On the Role of Solvent in Hydrophobic Cavity-ligand Recognition Kinetics

TL;DR

This study uses molecular dynamics and Markov state models to quantitatively analyze how solvent, particularly water, influences the kinetics of ligand recognition in hydrophobic cavities, revealing transient water-mediated intermediates and multiple recognition pathways.

Contribution

It introduces a novel approach combining MSM and TICA to quantify solvent's role in hydrophobic cavity-ligand recognition, highlighting water-mediated intermediates and multiple pathways.

Findings

Water density significantly influences recognition kinetics.

Identification of transient water-mediated intermediate states.

Multiple recognition pathways facilitated by slow interconversion of water states.

Abstract

Solvent often manifests itself as the key determinant of the kinetic aspect of molecular recognition process.

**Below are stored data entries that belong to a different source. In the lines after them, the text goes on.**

(** The number of further machines whose indicator equals 1. *)
Definition extra_machines (model : ConcreteModel) (j : nat) : nat :=
  length (List.filter (alpha_is_1 model j) (model_machines model)) - 1.

(** The jobs of [order] that are placed on machine [m], in that order. *)
Definition placed (model : ConcreteModel) (order : list nat) (m : nat)
  : list nat :=
  filter (fun j => assigned_machine model j = Some m) order.

(** Row [m] of the array: the placed jobs, then the sentinel -2. *)
Definition row_of (model : ConcreteModel) (order : list nat) (m : nat)
  : list Z :=
  (Z.of_nat <$> placed model order m)
  ++ replicate (length (model_jobs model) - length (placed model order m))
               (-2)%Z.

(** One line per further machine, job after job. *)
Definition diagnostics (model : ConcreteModel) (order : list nat)
  : list line :=
  order ≫= fun j => replicate (extra_machines model j) multiple_machines.

(** What holds of the loop state once the jobs of [done] are visited. *)
Definition extraction_inv (model : ConcreteModel) (done : list nat)
    (e : extraction) : Prop :=
  length (job_order e) = length (model_machines model)
  /\ (forall m, m ∈ model_machines model ->
        job_order e !! m = Some (row_of model done m)
        /\ jobs_assigned_on_machine e !! m
           = Some (length (placed model done m)))
  /\ stdout e = diagnostics model done.

(** A model as [solve_model] hands it over: the index sets are the two
    ranges of [generate_model] and every start time has a value. *)
Definition solved (model : ConcreteModel) (n_jobs n_machines : nat) : Prop :=
  model_jobs model = seq 0 n_jobs
  /\ model_machines model = seq 0 n_machines
  /\ forall j, (j < n_jobs)%nat -> is_Some (value model (t j)).

(** ** Validation-side vocabulary *)

(** A schedule entry agrees with the model: it is a sentinel, or its job
    is a job of the model whose solved start time is the recorded one. *)
Definition entry_matches (model : ConcreteModel) (entry : Z * Q * Q) : Prop :=
  let '(job_idx, start_time, _) := entry in
  job_idx = (-1)%Z \/ job_idx = (-2)%Z
  \/ exists v, t_value model job_idx = Ok (Some v) /\ v == start_time.

(** The same with a tolerance [eps] on the start time. *)
Definition entry_within (eps : Q) (model : ConcreteModel)
    (entry : Z * Q * Q) : Prop :=
  let '(job_idx, start_time, _) := entry in
  job_idx = (-1)%Z \/ job_idx = (-2)%Z
  \/ exists v, t_value model job_idx = Ok (Some v)
               /\ start_time - eps <= v /\ v <= start_time + eps.

(** Every entry of every machine satisfies [P]. *)
Definition all_entries (P : Z * Q * Q -> Prop) (schedule : schedule_type)
  : Prop :=
  Forall (fun item => Forall P item.2) schedule.

(** The (job index, start time) pairs of a schedule, machine after
    machine, in the order in which [validate_schedule] meets them. *)
Definition recorded_starts (schedule : schedule_type) : list (Z * Q) :=
  schedule ≫= fun item => (fun entry => (entry.1.1, entry.1.2)) <$> item.2.

(** The verdict as a function of those pairs alone. *)
Fixpoint verdict (model : ConcreteModel) (pairs : list (Z * Q))
  : result bool :=
  match pairs with
  | [] => Ok true
  | (job_idx, start_time) :: rest =>
      if bool_decide (job_idx = -1 \/ job_idx = -2)%Z
      then verdict model rest
      else
        match t_value model job_idx with
        | Raise e => Raise e
        | Ok v => if py_ne v start_time then Ok false else verdict model rest
        end
  end.

(** ** Example problems *)

(** A two-job, one-machine problem: job 0 takes 10 minutes, job 1 takes
    5 minutes and depends on job 0; no setup time. *)
Definition two_jobs : JobShopProblem :=
  {| jobs := [ {| available_machines := {[ 0%nat := 10 ]};
                  dependencies := ∅;
                  days_till_delivery := 0 |};
               {| available_machines := {[ 0%nat := 5 ]};
                  dependencies := {[ 0%nat ]};
                  days_till_delivery := 0 |} ];
     machines := 1;
     setup_times := [[0; 0]; [0; 0]] |}.

(** Two machines, two jobs that share none: job 0 runs on machine 0 only,
    job 1 on machine 1 only (machine 0 is locked out for it). *)
Definition disjoint_jobs : JobShopProblem :=
  {| jobs := [ {| available_machines := {[ 0%nat := 10 ]};
                  dependencies := ∅;
                  days_till_delivery := 1 |};
               {| available_machines := {[ 1%nat := 5 ]};
                  dependencies := ∅;
                  days_till_delivery := 1 |} ];
     machines := 2;
     setup_times := [[0; 3]; [4; 0]] |}.

(** One machine and one job that may run nowhere. *)
Definition stranded_job : JobShopProblem :=
  {| jobs := [ {| available_machines := ∅;
                  dependencies := ∅;
                  days_till_delivery := 1 |} ];
     machines := 1;
     setup_times := [[0]] |}.

(** A model object without constraints, to carry solved values. *)
Definition bare_model (n_jobs n_machines : nat) (values : var -> option Q)
  : ConcreteModel :=
  {| model_jobs := seq 0 n_jobs;
     model_machines := seq 0 n_machines;
     model_domain := declared_domain;
     value := values;
     model_objective := quicksum ((fun j => V (tardiness j)) <$> seq 0 n_jobs);
     model_sense := minimize;
     model_calculate_tardiness := [];
     model_one_machine_per_job := [];
     model_alpha_zero_if_not_available := [];
     model_precedence_order := [];
     model_no_overlapping_1 := [];
     model_no_overlapping_2 := [] |}.

(** The optimal solution of [two_jobs]: job 0 at minute 0, job 1 at
    minute 10, both on machine 0. *)
Definition two_jobs_values (v : var) : option Q :=
  match v with
  | t 0 => Some 0
  | t 1 => Some 10
  | alpha 0 0 => Some 1
  | alpha 1 0 => Some 1
  | beta 0 1 => Some 1
  | beta 1 0 => Some 0
  | tardiness 0 => Some 10
  | tardiness 1 => Some 15
  | _ => None
  end.

(** A solver that finds it, and one that reports infeasibility. *)
Definition optimal_solver : solver_type := fun h model =>
  (alter (load_values two_jobs_values) model h,
   Ok {| status := ok; termination_condition := optimal |}).

Definition infeasible_solver : solver_type := fun h model =>
  (h, Ok {| status := warning; termination_condition := infeasible |}).

(** Four jobs on two machines after a solve: jobs 0 and 2 start together
    at minute 5 on machine 0, job 1 starts at 0 and job 3 at 1/2 on
    machine 1. *)
Definition tie_values (v : var) : option Q :=
  match v with
  | t 0 => Some 5
  | t 1 => Some 0
  | t 2 => Some 5
  | t 3 => Some (1 # 2)
  | alpha 0 0 => Some 1
  | alpha 1 1 => Some 1
  | alpha 2 0 => Some 1
  | alpha 3 1 => Some 1
  | alpha _ _ => Some 0
  | _ => None
  end.

(** Three jobs on two machines: job 0 shows indicator 1 on both machines,
    job 1 shows 999/1000 on machine 1 and 0 elsewhere, job 2 sits on
    machine 1. *)
Definition odd_values (v : var) : option Q :=
  match v with
  | t 0 => Some 3
  | t 1 => Some 1
  | t 2 => Some 2
  | alpha 0 _ => Some 1
  | alpha 1 1 => Some (999 # 1000)
  | alpha 2 1 => Some 1
  | alpha _ _ => Some 0
  | _ => None
  end.

(** One job on one machine, solved to start at minute 0. *)
Definition one_job_values (v : var) : option Q :=
  match v with
  | t 0 => Some 0
  | alpha 0 0 => Some 1
  | tardiness 0 => Some 0
  | _ => None
  end.


(** The optimal solution of [two_jobs] as a point. *)
Definition two_jobs_point (v : var) : Q := default 0 (two_jobs_values v).

(** One job on one machine that lists itself as a dependency. *)
Definition self_dependent : JobShopProblem :=
  {| jobs := [ {| available_machines := {[ 0%nat := 5 ]};
                  dependencies := {[ 0%nat ]};
                  days_till_delivery := 1 |} ];
     machines := 1;
     setup_times := [[0]] |}.

(** [two_jobs] where job 1 also depends on index 7, which is no job. *)
Definition stray_dependency : JobShopProblem :=
  {| jobs := [ {| available_machines := {[ 0%nat := 10 ]};
                  dependencies := ∅;
                  days_till_delivery := 0 |};
               {| available_machines := {[ 0%nat := 5 ]};
                  dependencies := {[ 0%nat; 7%nat ]};
                  days_till_delivery := 0 |} ];
     machines := 1;
     setup_times := [[0; 0]; [0; 0]] |}.

(** Values in which the start time of job 1 is missing. *)
Definition gap_values (v : var) : option Q :=
  match v with
  | t 1 => None
  | _ => Some 1
  end.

While the solvent is often depicted as a source of barrier in the ligand recognition process by polar cavity, the nature of solvent's role in the recognition process involving hydrophobic cavity and hydrophobic ligand remains to be addressed. In this work, we quantitatively assess the role of solvent in dictating the kinetic process of recognition in a popular system involving hydrophobic cavity and ligand. In this prototypical system the hydrophobic cavity undergoes \textit{dewetting transition} as the ligand approaches the cavity, which influences the cavity-ligand recognition kinetics. Here, we build Markov state model (MSM) using adaptively sampled unrestrained molecular dynamics simulation trajectories to map the kinetic recognition process. The MSM-reconstructed free energy surface recovers a broad water distribution at an intermediate cavity-ligand separation, consistent with previous report of dewetting transition in this system. Time-structured independent component analysis of the simulated trajectories quantitatively shows that cavity-solvent density contributes considerably in an optimised reaction coordinate involving cavity-ligand separation and water occupancy. Our approach quantifies two solvent-mediated macro states at an intermediate separation of the cavity-ligand recognition pathways, apart from the fully ligand-bound and fully ligand-unbound macro states. Interestingly, we find that these water-mediated intermediates, while transient in populations, can undergo slow mutual interconversion and create possibilities of multiple pathways of cavity recognition by the ligand. Overall, the work provides a quantitative assessment of the role that solvent plays in facilitating the recognition process involving hydrophobic cavity.